Wer ist Covid-19-Patient Null? Fünf Jahre später bleibt das Rätsel bestehen. Doch in einer damals unbeachteten Aussage behauptet ein junger Waliser, er habe am 25. November 2019 in Wuhan (China) die ersten Symptome der Krankheit gehabt. Das heißt, zwei Wochen vor dem ersten allgemein akzeptierten Fall – einem Garnelenverkäufer auf dem Huanan-Fischmarkt – und zwei Monate bevor die Pandemie die Welt erfasste.

Der Fall von Connor Reed – so heißt er – wurde nie von Ärzten bestätigt. Sollten wir es ernst nehmen? Seine sehr detaillierte Geschichte hat seitdem in wissenschaftlichen Foren und sozialen Netzwerken für Aufregung gesorgt.
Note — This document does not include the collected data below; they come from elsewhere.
(** The text of a float in a query string ([str] of the float). *)
Variable str_float : Q -> string.

(** The [params] dictionary of [discover_movies], in insertion order. *)
Definition discover_params (genres keywords : option (list Z))
    (min_year max_year : option Z) (min_rating : option Q)
    : list (string * string) :=
  [("sort_by", "vote_count.desc")]
  ++ (if truthy_list genres
      then [("with_genres", join_comma (str_int <$> default [] genres))]
      else [])
  ++ (if truthy_list keywords
      then [("with_keywords", join_comma (str_int <$> default [] keywords))]
      else [])
  ++ (if truthy_int min_year
      then [("primary_release_date.gte",
             str_int (default 0 min_year) +:+ "-01-01")]
      else [])
  ++ (if truthy_int max_year
      then [("primary_release_date.lte",
             str_int (default 0 max_year) +:+ "-12-31")]
      else [])
  ++ (if truthy_num min_rating
      then [("vote_average.gte", str_float (default 0%Q min_rating))]
      else []).

Definition discover_movies (E : Env) (genres keywords : option (list Z))
    (min_year max_year : option Z) (min_rating : option Q) (max_results : Z)
    : M (list Candidate) :=
  let params :=
    discover_params genres keywords min_year max_year min_rating in
  try_except
    (data <- _make_request E "/discover/movie" params ;;
     let results := slice_to max_results (b_results data) in
     mapM (neighbour E) results)
    (fun e => match e with TMDBAPIError => Some (ret []) | _ => None end).

End discover.

(** ** Fresh recommendations for two profiles ([generate_fresh_recommendations]
    of app.py)

    [profiles] is a list whose first two entries the function indexes:
    they are the arguments [profile1] and [profile2] here, and [others]
    is the rest.  The [comparator] is an object handed to the function;
    its method is the argument [get_seed_movies_for_recommendations]. *)

(** A movie of a profile. *)
Record ProfileMovie := {
  pm_title : string;
  pm_rating : option Q;
  pm_tmdb_id : option Z;
}.

(** A seed, as the comparator returns it (its [average_rating] is not
    read here). *)
Record Seed := { seed_title : string; seed_tmdb_id : Z }.

(** An entry of [similar_movies_map]. *)
Record Similar := {
  s_tmdb_id : Z;
  s_title : string;
  s_year : option Z;
  s_count : Z;
}.

(** An entry of the list that is returned; its [year] is the text
    [release_date[:4]] or the year of the similar-movies entry. *)
Record Fresh := {
  f_title : option string;
  f_year : string + option Z;
  f_poster_path : option string;
  f_genres : list string;
  f_overview : option string;
  f_vote_average : option Q;
  f_similarity_score : Z;
}.

(** [{m['title']: m for m in movies}]: a later movie of the same title
    replaces an earlier one. *)
Definition by_title (movies : list ProfileMovie) : gmap string ProfileMovie :=
  foldl (fun d m => <[pm_title m := m]> d) ∅ movies.

(** [similar_movies_map], a dictionary in insertion order: a new id is
    added at the end with the count 1, a known id gets its count
    raised. *)
Fixpoint count_similar (movie : Candidate) (map : list Similar)
    : list Similar :=
  match map with
  | [] =>
      [ {| s_tmdb_id := c_tmdb_id movie; s_title := c_title movie;
           s_year := c_year movie; s_count := 1 |} ]
  | entry :: map' =>
      if s_tmdb_id entry =? c_tmdb_id movie
      then {| s_tmdb_id := s_tmdb_id entry; s_title := s_title entry;
              s_year := s_year entry; s_count := s_count entry + 1 |} :: map'
      else entry :: count_similar movie map'
  end.

(** [for movie in similar: if title in all_watched_titles: continue ...] *)
Definition add_similar (all_watched_titles : gset string)
    (similar : list Candidate) (map : list Similar) : list Similar :=
  foldl (fun map movie =>
           if bool_decide (c_title movie ∈ all_watched_titles) then map
           else count_similar movie map)
        map similar.

(** The loop over the seeds; [except Exception: continue]. *)
Fixpoint collect_similar (E : Env) (all_watched_titles : gset string)
    (seed_movies : list Seed) (map : list Similar) : M (list Similar) :=
  match seed_movies with
  | [] => ret map
  | seed :: seed_movies' =>
      map <- try_except
               (similar <- get_similar_movies E (seed_tmdb_id seed) 10 ;;
                ret (add_similar all_watched_titles similar map))
               (fun _ => Some (ret map)) ;;
      collect_similar E all_watched_titles seed_movies' map
  end.

(** [recommendations.sort(key=lambda x: x['count'], reverse=True)]: a
    stable sort, entries of equal count keep their order. *)
Fixpoint insert_by_count (x : Similar) (l : list Similar) : list Similar :=
  match l with
  | [] => [x]
  | y :: l' =>
      if s_count y <? s_count x then x :: y :: l'
      else y :: insert_by_count x l'
  end.

Definition sort_by_count (l : list Similar) : list Similar :=
  foldl (fun sorted x => insert_by_count x sorted) [] l.

(** The entry for a recommendation without its details. *)
Definition basic_info (rec : Similar) : Fresh :=
  {| f_title := Some (s_title rec); f_year := inr (s_year rec);
     f_poster_path := None; f_genres := []; f_overview := Some "";
     f_vote_average := Some 0%Q; f_similarity_score := s_count rec |}.

(** The entry for a recommendation with its details. *)
Definition detailed_info (rec : Similar) (details : DetailRecord) : Fresh :=
  {| f_title := title details;
     f_year :=
       if truthy_str (release_date details)
       then inl (Str.take 4 (default "" (release_date details)))
       else inr (s_year rec);
     f_poster_path := poster_path details;
     f_genres := genres details;
     f_overview := overview details;
     f_vote_average := vote_average details;
     f_similarity_score := s_count rec |}.

(** One round of the loop over [top_recs].  When [get_movie_details]
    returns [None], [details.get] raises [AttributeError], which the
    [except Exception] clause turns into the basic entry, as it does
    every exception of the call. *)
Definition enrich_recommendation (E : Env) (rec : Similar) : M Fresh :=
  try_except
    (details <- get_movie_details E (s_tmdb_id rec) ;;
     match details with
     | Some details => ret (detailed_info rec details)
     | None => ret (basic_info rec)
     end)
    (fun _ => Some (ret (basic_info rec))).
Es ist alles andere als eine Anekdote, sondern könnte die Art und Weise, wie wir die Geschichte über den Ursprung des Virus erzählen, völlig verändern. Es hängt alles davon ab, wie viel Anerkennung man der Aussage dieses walisischen Auswanderers schenkt: wichtig für Drastic (für „radikales dezentralisiertes autonomes Forschungsteam“), eine informelle Gruppe autodidaktischer Laborleckermittler; Null für Wissenschaftler, die die These eines zoonotischen Sprungs (einer Krankheit, die vom Tier auf den Menschen übertragen werden kann) verteidigen. Mitte November im März.
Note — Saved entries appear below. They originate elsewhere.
Lemma routePrompt_cases p pr u sid s :
  exists c s1,
    classify p (tick s) = (inr c, s1)
    /\ store s1 = store s
    /\ requestLogs s1 = requestLogs s
    /\ routePrompt p pr u sid s
       = match routeClassified p pr (Date_now (clock s)) u sid c s1 with
         | (inl e, s2) =>
             handleRoutingError p pr e (Date_now (clock s)) u sid
               (Some (promptType c)) (Some (confidence c)) s2
         | (inr r, s2) => (inr r, s2)
         end.
Proof.
  destruct (classify_total p (tick s)) as (c & s1 & Hc).
  exists c, s1. split; [exact Hc|].
  split. { pose proof (classify_store p (tick s)) as H. rewrite Hc in H. exact H. }
  split. { pose proof (classify_logs p (tick s)) as H. rewrite Hc in H. exact H. }
  unfold routePrompt.
  erewrite bind_inr by reflexivity.
  unfold bind_or. fold (tick s). rewrite Hc.
  unfold try_catch. reflexivity.
Qed.
End ServiceRuns.


Section Summary.
Context {R : JSRuntime} {W : World}.

Lemma routePrompt_summary p pr u sid s :
  marked p pr u sid s (store (snd (routePrompt p pr u sid s)))
  /\ match routePrompt p pr u sid s with
     | (inr r, s') =>
         exists e,
           requestLogs s' = pushLog (requestLogs s) e
           /\ log_prompt e = p
           /\ log_selectedModel e = selectedModel (routingDecision r)
           /\ answered p pr u sid (entries (store s)) e r
     | (inl err, s') =>
         requestLogs s' = requestLogs s
         /\ exists e0, err = routingFailed e0
     end.
Proof.
  destruct (routePrompt_cases p pr u sid s) as (c & s1 & Hc & Hst1 & Hlg1 & ->).
  pose proof (routeClassified_cases p pr (Date_now (clock s)) u sid c s1) as Hrc.
  cbv zeta in Hrc.
  set (req := classifiedRequest p pr u sid (promptType c)) in *.
  destruct (routeRequest req s1) as [[e|d] s2] eqn:Hrr; cbn [fst] in Hrc.
  - (* the engine throws *)
    rewrite Hrc.
    pose proof (handleRoutingError_cases p pr e (Date_now (clock s)) u sid
                  (Some (promptType c)) (Some (confidence c))
                  (with_metrics s1 (updateMetrics (promptType c) (metrics s1))))
      as Hh.
    cbv zeta in Hh. destruct Hh as (rcl & cc & _ & Hh).
    destruct rcl as [e0|cl].
    + rewrite Hh. cbn [snd store with_clients with_metrics requestLogs].
      split; [left; exact Hst1|]. split; [exact Hlg1|eauto].
    + cbn [calls with_metrics] in Hh.
      destruct (generateResponse _ cl p _) as [e1|resp] eqn:Hg.
      * rewrite Hh. cbn [snd store with_calls with_clients with_metrics requestLogs].
        split; [left; exact Hst1|]. split; [exact Hlg1|eauto].
      * destruct Hh as (r & lg & s' & -> & Hs & _ & Hl & Hp & Hm & Hcost & _
                        & Htr & Hmu & Hac & Hcs & Hsel & _).
        cbn [snd store with_metrics requestLogs] in *.
        split; [left; congruence|].
        exists lg. rewrite Hl, Hlg1. repeat split; try congruence.
        do 4 eexists. split; [exact Hg|]. right. auto 10.
  - destruct Hrc as (rcl & cc & _ & Hrc).
    destruct rcl as [e0|cl].
    + (* no client for the selected model *)
      rewrite Hrc.
      pose proof (handleRoutingError_cases p pr e0 (Date_now (clock s)) u sid
                    (Some (promptType c)) (Some (confidence c))
                    (with_clients
                       (with_metrics s1 (updateMetrics (promptType c) (metrics s1)))
                       cc))
        as Hh.
      cbv zeta in Hh. destruct Hh as (rcl & cc' & _ & Hh).
      destruct rcl as [e1|cl].
      * rewrite Hh. cbn [snd store with_clients with_metrics requestLogs].
        split; [left; exact Hst1|]. split; [exact Hlg1|eauto].
      * cbn [calls with_metrics with_clients] in Hh.
        destruct (generateResponse _ cl p _) as [e2|resp] eqn:Hg.
        -- rewrite Hh.
           cbn [snd store with_calls with_clients with_metrics requestLogs].
           split; [left; exact Hst1|]. split; [exact Hlg1|eauto].
        -- destruct Hh as (r & lg & s' & -> & Hs & _ & Hl & Hp & Hm & Hcost & _
                           & Htr & Hmu & Hac & Hcs & Hsel & _).
           cbn [snd store with_metrics with_clients requestLogs] in *.
           split; [left; congruence|].
           exists lg. rewrite Hl, Hlg1. repeat split; try congruence.
           do 4 eexists. split; [exact Hg|]. right. auto 10.
    + destruct (generateResponse (length (calls s1)) cl p
                  (primaryOptions (promptType c) requestTimeout))
        as [e1|resp] eqn:Hg.
      * (* the selected backend throws *)
        rewrite Hrc.
        match goal with
        | |- context [handleRoutingError _ _ _ _ _ _ _ _ ?st] =>
            pose proof (handleRoutingError_cases p pr e1 (Date_now (clock s)) u sid
                          (Some (promptType c)) (Some (confidence c)) st) as Hh
        end.
        cbv zeta in Hh. destruct Hh as (rcl & cc' & _ & Hh).
        assert (Hmark : marked p pr u sid s
                          (updateModelAvailability (selectedModel d) false (store s))).
        { right. exists c, s1, d, s2. auto. }
        destruct rcl as [e2|cl'].
        -- rewrite Hh.
           cbn [snd store with_store with_calls with_clients with_metrics requestLogs].
           rewrite Hst1. split; [exact Hmark|]. split; [exact Hlg1|eauto].
        -- cbn [calls with_store with_calls with_metrics with_clients] in Hh.
           destruct (generateResponse _ cl' p _) as [e3|resp] eqn:Hg'.
           ++ rewrite Hh.
              cbn [snd store with_store with_calls with_clients with_metrics
                   requestLogs].
              rewrite Hst1. split; [exact Hmark|]. split; [exact Hlg1|eauto].
           ++ destruct Hh as (r & lg & s' & -> & Hs & _ & Hl & Hp & Hm & Hcost & _
                              & Htr & Hmu & Hac & Hcs & Hsel & _).
              cbn [snd store with_store with_calls with_metrics with_clients
                   requestLogs] in *.
              rewrite Hs, Hst1. split; [exact Hmark|].
              exists lg. rewrite Hl, Hlg1. repeat split; try congruence.
              do 4 eexists. split; [exact Hg'|]. right. auto 10.
      * (* the selected backend answers *)
        destruct Hrc as (r & lg & s' & -> & Hs & _ & Hl & Hp & Hm & Herr
                         & Htr & Hmu & Hd & Hpt & Hac & Hcs).
        cbn [snd].
        split; [left; congruence|].
        exists lg. rewrite Hl, Hlg1. repeat split; try congruence.
        do 4 eexists. split; [exact Hg|]. left.
        rewrite Hd, Hpt, <- Hst1.
        repeat (split; [solve [auto]|]).
        exists c, s1, s2. split; [reflexivity|exact Hrr].
Qed.
End Summary.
Das britische Gesicht der Haft in Wuhan

Connor Reeds Name erschien erstmals am 3. Februar 2020 in der Boulevardzeitung Die Sonne. Es wird vorgestellt wie ein „25-jährige Lehrerin, bei der vor zwei Monaten von Ärzten in Wuhan das Coronavirus diagnostiziert wurde“. Der Artikel berichtet, dass sich dieser gebürtige Nordwaleser im Herbst mit dem Virus infizierte, glaubte, er würde sterben, und Grog trank, bis die Krankheit vorüber war.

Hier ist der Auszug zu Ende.